Letture patristiche: DOMENICA della «PREPARAZIONE ALLE NOZZE» – 28 Agosto 2022

L

Letture patristiche[1]

Domenica «DELL’ULTIMO POSTO»

XXII del Tempo Ordinario C

Luca 14,1.7-14; Siracide 3,17-18.20.28-29; Salmo 67; Ebrei 12,18-19.22-24a

  1. La vera umiltà

Vorrei dirti di guardarti dall’orgoglio e ti vorrei raccomandare una sincera umiltà, in modo che in tutte le tue azioni, quando rifletti su te stessa non ti senta mai sicura. E parliamo di questo dono utilissimo di Dio, per aiutarci a scoprire non solo le cose palesi, ma anche quelle occulte della nostra coscienza. È una virtù multiforme, bella nelle sue espressioni esteriori, ma di gran lunga più luminosa e bella nei suoi aspetti intimi; dove nulla è oscuro, torbido, inquieto, poiché: È grande la pace di coloro che amano la legge li Dio; nel loro cammino non trovano inciampo” (Sal 118,165).

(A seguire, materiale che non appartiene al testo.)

Lemma upload_dataframe_replaces_sheet_witness :
  let df := pd_DataFrame
              [[("link", JStr "l"); ("repository", JNull); ("commit", JNull);
                ("file", JNull); ("line", JInt 3); ("timestamp", JNull);
                ("email", JNull); ("detector_name", JStr "AWS");
                ("detector_type", JInt 2); ("raw_secret", JStr "s");
                ("verified", JBool true)]] in
  let g : grid := [[Some (JStr "old")]; [Some (JInt 1); None]] in
  (∃ appends,
      upload_dataframe df
      = (Clear :: AppendRow (columns df) :: (AppendRows <$> appends), Ok tt)
      ∧ concat appends = rows df
      ∧ apply_trace g (trace (upload_dataframe df))
        = ((λ s, Some (JStr s)) <$> columns df) :: rows df)
  ∧ ∃ df0, load_findings loads_atoms ["{}"; ""; "oops"] = ([], Ok df0)
           ∧ 0 < length (rows df0) ∧ columns df0 = FIELDS.
Proof.
  intros df g. split.
  - destruct (upload_dataframe_replaces_sheet df g)
      as [(appends & H1 & _ & _ & H2 & H3) _].
    exists appends. by split_and!.
  - eexists. split; [reflexivity|].
    apply (proj2 (upload_dataframe_replaces_sheet _ [])
             loads_atoms ["{}"; ""; "oops"] []).
    reflexivity.
Defined.
(** * argparse: matching, consumption, binding and usage of one option

    A shallow embedding of [argument.go] (package [argparse]): the [arg]
    struct and its methods [check], [reduce], [parse], [name] and [usage],
    followed by the properties of these methods.

    Go strings are byte sequences and are modelled by [string] (a list of
    8-bit characters); Go's [int] is the 64-bit signed integer, modelled by
    [Z] with its wrap-around written out where the code adds. *)

From Stdlib Require Import ZArith Ascii Lia Bool.
From stdpp Require Import base list strings.

Local Open Scope Z_scope.

(* ================================================================== *)
(** ** Go builtins and the [strings] / [fmt] functions the code calls   *)
(* ================================================================== *)

Module GoString.

(** [len(s)] *)
Definition len (s : string) : Z := Z.of_nat (String.length s).

(** [s[i]], when [i] is in range. *)
Definition at_ (s : string) (i : nat) : option ascii := String.get i s.

(** [s[i] != c]; the code evaluates it only behind a length test that puts
    [i] in range, and the out-of-range case is given the value [false]. *)
Definition byte_ne (s : string) (i : nat) (c : ascii) : bool :=
  match at_ s i with
  | Some b => negb (Ascii.eqb b c)
  | None => false
  end.

(** [s[i:]], for [i <= len(s)] (the code slices only behind a length test). *)
Fixpoint from (i : nat) (s : string) : string :=
  match i, s with
  | O, _ => s
  | S i', String _ s' => from i' s'
  | S _, EmptyString => EmptyString
  end.

(** [strings.HasPrefix(s, prefix)] *)
Definition HasPrefix (s prefix : string) : bool := String.prefix prefix s.

(** [strings.Contains(s, substr)]: [substr] starts at some offset of [s]. *)
Fixpoint Contains (s substr : string) : bool :=
  HasPrefix s substr ||
  match s with
  | EmptyString => false
  | String _ s' => Contains s' substr
  end.

(** [strings.Replace(s, old, "", -1)], the one way the code calls
    [strings.Replace]: with [old] empty the call returns [s] ([old == new]);
    otherwise it scans [s] from the left, drops the leftmost occurrence of
    [old], and goes on behind it.  [skip] counts the bytes of an occurrence
    that are still to be dropped. *)
Fixpoint remove_scan (old : string) (skip : nat) (s : string) : string :=
  match s with
  | EmptyString => EmptyString
  | String c s' =>
      match skip with
      | S k => remove_scan old k s'
      | O =>
          if HasPrefix s old
          then remove_scan old (Nat.pred (String.length old)) s'
          else String c (remove_scan old O s')
      end
  end.

Definition Replace_by_empty (s old : string) : string :=
  match old with
  | EmptyString => s
  | _ => remove_scan old O s
  end.

(** [strings.Join(elems, sep)] *)
Definition Join (elems : list string) (sep : string) : string :=
  String.concat sep elems.

(** What [fmt] prints for a [[]string] under [%v]: the elements separated
    by spaces, in square brackets. *)
Definition fmt_v (l : list string) : string :=
  "[" +:+ String.concat " " l +:+ "]".

(** The double-quote character. *)
Definition dquote : string := String (ascii_of_nat 34) EmptyString.

End GoString.

Import GoString.

(* ================================================================== *)
(** ** 64-bit [int] arithmetic                                          *)
(* ================================================================== *)

Definition max_int : Z := 2 ^ 63 - 1.
Definition min_int : Z := - 2 ^ 63.

(** The value of a mathematical integer once stored in an [int]. *)
Definition wrap (z : Z) : Z := (z + 2 ^ 63) mod 2 ^ 64 - 2 ^ 63.

(** [a + b] on [int]. *)
Definition int_add (a b : Z) : Z := wrap (a + b).

(* ================================================================== *)
(** ** The data model                                                   *)
(* ================================================================== *)

(** An [error] value is modelled by the text its [Error()] method returns. *)
Definition error : Type := string.

(** An [os.File], as an opaque handle. *)
Record File : Type := { fd : Z }.

(** Modelled from the spec: the [Options] struct is declared outside
    [argument.go]; the methods read its [Required] flag and call its
    [Validate] function, which may be nil.  A validator is a function from
    the argument slice to an error or nil. *)
Record Options : Type := {
  Required : bool;
  Validate : option (list string -> option error)
}.

(** Modelled from the spec: the [command] struct is declared outside
    [argument.go]; the methods only call [Usage()] on the owning command,
    which returns the help text of that scope. *)
Record command : Type := { Usage : string }.

(** The [result interface{}] field holds a pointer; the methods dispatch on
    its dynamic type and write through it.  A slot is that dynamic type
    together with the value currently stored behind the pointer.  For a
    pointer of any other type, [rendered] is what [fmt] prints for it under
    the verb [%t]. *)
Inductive slot : Type :=
| HelpSlot                            (* *help *)
| BoolSlot (v : bool)                 (* *bool *)
| StringSlot (v : string)             (* *string *)
| FileSlot (v : File)                 (* *os.File *)
| StringListSlot (v : list string)    (* *[]string *)
| OtherSlot (rendered : string).
Lemma polling_forget ref p x : polling ref x -> polling ref (forget p x).
Proof.
  unfold polling. open x. exec. intros (Ht & Hp & Hl & Hf).
  split; [done|]. split; [|done].
  intros q k. rewrite lookup_delete_Some. intros [_ ?]. by eapply Hp.
Qed.

Lemma polling_internal_error ref err x :
  polling ref x -> polling ref (internal_error err x).
Proof. unfold polling. open x. by exec. Qed.

Lemma polling_notify ref content x :
  polling ref x ->
  polling ref ((set_option "Content-Format" (c_type content) >>> set_code "2.05" >>>
                res_write (c_body content) >>> on_finish StopObserving) x).
Proof.
  unfold polling. open x. exec. intros (Ht & Hp & Hl & Hf).
  split; [done|]. split; [done|]. split; [done|].
  intros l. rewrite elem_of_app, list_elem_of_singleton.
  intros [?| ->]; [by apply Hf|by right].
Qed.

Lemma polling_step ref x s : polling ref x -> polling ref (step x s).
Proof.
  intros Hx. destruct s; cbn [step].
  - unfold on_tick. destruct (oInterval x) as [t|] eqn:Ht; [|done].
    destruct (running t); [|done].
    revert Hx Ht. unfold polling. open x. exec.
    intros ((t' & Ht' & Href) & Hp & Hl & Hf) Ht.
    split; [by exists t'|]. split; [|done].
    intros q k. rewrite lookup_insert. case_decide; [|apply Hp].
    intros [= <-]. congruence.
  - unfold on_settle. destruct (promises x !! p) as [k|] eqn:Hk; [|done].
    assert (k = AfterObservedRead ref) as -> by (by eapply Hx).
    apply (polling_forget ref p) in Hx.
    destruct r as [value|err]; cbn [resume]; [|by apply polling_internal_error].
    destruct (serialize_property ref value);
      [by apply polling_notify|by apply polling_internal_error].
  - unfold on_emit. pose proof Hx as (_ & _ & Hl & _). by rewrite Hl.
  - unfold on_finished. apply polling_listeners; [by apply Hx|].
    revert Hx. unfold polling. open x. by exec.
Qed.

Lemma polling_reachable ref x0 x :
  polling ref x0 -> reachable x0 x -> polling ref x.
Proof. intros H0 Hr. induction Hr; [done|by apply polling_step]. Qed.

Lemma pushing_start ref slug res0 :
  pushing ref ((send_acknowledgement >>> set_listener (Some ref) >>>
                await (SubscribeEvent (id (er_thing ref)) (er_name ref)) AfterSubscribe >>>
                on_finish (Unsubscribe (er_thing ref) (er_name ref)))
               (looked_up slug res0)).
Proof.
  unfold pushing. exec. split; [done|]. split; [done|]. split; [|by left].
  intros p k. rewrite lookup_insert. case_decide; [by intros [= <-]|].
  by rewrite lookup_empty.
Qed.

Lemma pushing_step ref x s : pushing ref x -> pushing ref (step x s).
Proof.
  intros Hx. destruct s; cbn [step].
  - unfold on_tick. pose proof Hx as (_ & Ht & _). by rewrite Ht.
  - unfold on_settle. destruct (promises x !! p) as [k|] eqn:Hk; [|done].
    assert (k = AfterSubscribe) as -> by (by eapply Hx).
    assert (pushing ref (forget p x)) as Hx'.
    { revert Hx. unfold pushing. open x. exec. intros (Hf & Ht & Hp & Hl).
      split; [done|]. split; [done|]. split; [|done].
      intros q k. rewrite lookup_delete_Some. intros [_ ?]. by eapply Hp. }
    revert Hx'. generalize (forget p x). clear. intros x.
    unfold pushing. open x. by destruct r; cbn [resume]; exec.
  - unfold on_emit. destruct (listener x) as [ref'|] eqn:Hl; [|done].
    unfold on_data. revert Hx. unfold pushing. open x.
    by destruct (serialize_event ref' d); exec.
  - unfold on_finished. revert Hx. unfold pushing. open x. exec.
    intros (-> & Ht & Hp & Hl). cbn [foldl run_listener]. exec.
    split; [done|]. split; [done|]. split; [done|]. by right.
Qed.

Lemma pushing_reachable ref x0 x :
  pushing ref x0 -> reachable x0 x -> pushing ref x.
Proof. intros H0 Hr. induction Hr; [done|by apply pushing_step]. Qed.

(** The callback never comes back by itself. *)
Lemma muted_then f g : muted f -> muted g -> muted (f >>> g).
Proof. intros Hf Hg x Hx. unfold then_. by apply Hg, Hf. Qed.

Lemma muted_respond c body : muted (respond c body).
Proof. intros x. open x. by exec. Qed.

Lemma muted_res_end body : muted (res_end body).
Proof. intros x. open x. by exec. Qed.

Lemma muted_res_write body : muted (res_write body).
Proof. intros x. open x. by exec. Qed.

Lemma muted_set_code c : muted (set_code c).
Proof. intros x. open x. by exec. Qed.

Lemma muted_set_option k v : muted (set_option k v).
Proof. intros x. open x. by exec. Qed.

Lemma muted_on_finish l : muted (on_finish l).
Proof. intros x. open x. by exec. Qed.

Lemma muted_call c : muted (call c).
Proof. intros x. open x. by exec. Qed.

Lemma muted_await c k : muted (await c k).
Proof. intros x. open x. by exec. Qed.

Lemma muted_forget p : muted (forget p).
Proof. intros x. open x. by exec. Qed.

Lemma muted_clear_interval : muted clear_interval.
Proof. intros x. open x. by exec. Qed.

Lemma muted_unset : muted (set_listener None).
Proof. intros x. open x. by exec. Qed.

Create HintDb muted.
#[local] Hint Resolve muted_then muted_respond muted_res_end muted_res_write
  muted_set_code muted_set_option muted_on_finish muted_call muted_await
  muted_forget muted_clear_interval muted_unset : muted.

Lemma muted_resume k r : muted (resume k r).
Proof.
  destruct k, r; cbn [resume]; unfold internal_error;
    repeat match goal with
           | |- muted (match ?t with _ => _ end) => destruct t
           | |- muted (if ?b then _ else _) => destruct b
           end; auto 10 with muted.
Qed.

Lemma muted_listeners ls : muted (fun x => foldl run_listener x ls).
Proof.
  induction ls as [|l ls IH]; intros x Hx; [done|]. cbn [foldl]. apply IH.
  destruct l; cbn [run_listener]; [done| |]; revert Hx;
    [apply (muted_then clear_interval (res_end None))
    |apply (muted_then (call _) (set_listener None))]; auto with muted.
Qed.

Lemma muted_step s : muted (fun x => step x s).
Proof.
  intros x Hx. destruct s; cbn [step].
  - unfold on_tick. destruct (oInterval x) as [t|]; [|done].
    destruct (running t); [|done]. by apply muted_await.
  - unfold on_settle. destruct (promises x !! p) as [k|]; [|done].
    by apply muted_resume, muted_forget.
  - unfold on_emit. by rewrite Hx.
  - unfold on_finished. apply muted_listeners. open x. by exec.
Qed.

Lemma muted_run ss : muted (fun x => run x ss).
Proof.
  induction ss as [|s ss IH]; intros x Hx; [done|].
  unfold run in *. cbn [foldl]. by apply IH, muted_step.
Qed.

(** A promise that is chained is a new one. *)
Lemma numbered_await c k x : numbered x -> numbered (await c k x).
Proof.
  unfold numbered. open x. exec. intros Hx p Hp.
  rewrite lookup_insert_ne by lia. apply Hx. lia.
Qed.

Lemma numbered_forget p x : numbered x -> numbered (forget p x).
Proof.
  unfold numbered. open x. exec. intros Hx q Hq.
  rewrite lookup_delete. case_decide; [done|by apply Hx].
Qed.

Lemma numbered_resume k r x : numbered x -> numbered (resume k r x).
Proof.
  unfold numbered. open x.
  destruct k, r; cbn [resume]; unfold internal_error;
    repeat match goal with
           | |- context [match ?t with Returns _ => _ | Throws _ => _ end] =>
               destruct t
           | |- context [if truthy ?v then _ else _] => destruct (truthy v)
           end; by exec.
Qed.

Lemma numbered_listeners ls : forall x,
  numbered x -> numbered (foldl run_listener x ls).
Proof.
  induction ls as [|l ls IH]; intros x Hx; [done|]. cbn [foldl]. apply IH.
  revert Hx. unfold numbered. open x.
  by destruct l; cbn [run_listener]; exec.
Qed.

Lemma numbered_step x s : numbered x -> numbered (step x s).
Proof.
  intros Hx. destruct s; cbn [step].
  - unfold on_tick. destruct (oInterval x) as [t|]; [|done].
    destruct (running t); [|done]. by apply numbered_await.
  - unfold on_settle. destruct (promises x !! p); [|done].
    by apply numbered_resume, numbered_forget.
  - unfold on_emit. destruct (listener x) as [ref|]; [|done].
    unfold on_data. revert Hx. unfold numbered. open x.
    by destruct (serialize_event ref d); exec.
  - unfold on_finished. apply numbered_listeners.
    revert Hx. unfold numbered. open x. by exec.
Qed.

Lemma numbered_reachable x0 x : numbered x0 -> reachable x0 x -> numbered x.
Proof. intros H0 Hr. induction Hr; [done|by apply numbered_step]. Qed.

(** ** Observation of a property *)

Lemma tick_reads x t :
  oInterval x = Some t -> running t = true ->
  step x Tick
  = await (ReadProperty (id (pr_thing (t_ref t))) (pr_name (t_ref t)))
      (AfterObservedRead (t_ref t)) x.
Proof. intros Ht Hr. cbn [step]. unfold on_tick. by rewrite Ht, Hr. Qed.

Lemma settle_serialized ref x p value content :
  promises x !! p = Some (AfterObservedRead ref) ->
  serialize_property ref value = Returns content ->
  step x (Settle p (Fulfilled value))
  = (set_option "Content-Format" (c_type content) >>> set_code "2.05" >>>
     res_write (c_body content) >>> on_finish StopObserving) (forget p x).
Proof.
  intros Hp Hs. cbn [step]. unfold on_settle. rewrite Hp. cbn [resume].
  by rewrite Hs.
Qed.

Dovendo parlare della beata umiltà, scartiamo subito tutte le forme di avvilimento che affliggono gli animi indolenti e incostanti, ed evitiamo di dar gloria di umiltà ad azioni che umili non sono. Alcuni gesti, nati da uno stato di necessità, sono simili ai gesti fatti per elezione di libera volontà, e la modestia può essere confusa con l’indolenza. Ma altro è non aver la forza d’agire, altro è domare il proprio impeto, e diversissimo è l’esito d’una irremovibile miseria e altro quello d’una fortezza, che esercita la sua pazienza.

Così la parola «povertà» è una sola, ma i poveri non son tutti uguali; perché altro è godere di ricchezze bene impiegate, altro è lamentarsi di ricchezze che non sei riuscito ad afferrare, o che hai perduto. Anche la parola “timor di Dio” è una sola; ma altro è temere Dio, perché hai peccato, e altro è temerlo, perché non vuoi peccare, il primo è timore della pena, il secondo è amore del premio. Leggiamo, infatti: “L’amore perfetto scaccia il timore” (1Gv 4,18) e: “Il timore del Signore è santo, rimane in eterno” (Sal 18,10). Scartata, allora, quella umiltà apparente, che non serve a niente, prendiamo in considerazione gli atti d’una virtù cosciente e voluta, atti che non son tutti uguali tra loro, ma son sempre, comunque, in linea con la virtù.

La prima nota dell’umiltà è la fedeltà agli impegni della vita comune, attraverso i quali essa si accaparra la benevolenza di Dio e stringe i vincoli della vita sociale. L’umiltà rafforza la carità. L’Apostolo dice: Amatevi, onorandovi scambievolmente” (Rm 12,10).

E cresce la carità, quando l’umile crede gli altri superiori a sé e ama di servire, e, se è messo a comandare, non si gonfia. Cresce la carità, quando il povero s’inchina facilmente al ricco e il ricco ha piacere di sollevare il povero al suo rango: quando il nobile non si gloria dei suoi titoli familiari e i poveri non accampano la comunanza della natura; quando non si fa più conto delle grandi fortune che dei buoni costumi, né è stimata di più la decorata potenza dei malvagi che la disadorna giustizia dei superiori.

Da questo equo e modesto diritto della concordia, in cui non c’è gara per emergere sugli altri, né la fortuna fa gonfie le cose proprie o brucia le altrui, alcuni progrediscono meravigliosamente verso quella fortezza dell’umiltà, che da se stessa si pone al di sopra di ogni dignità…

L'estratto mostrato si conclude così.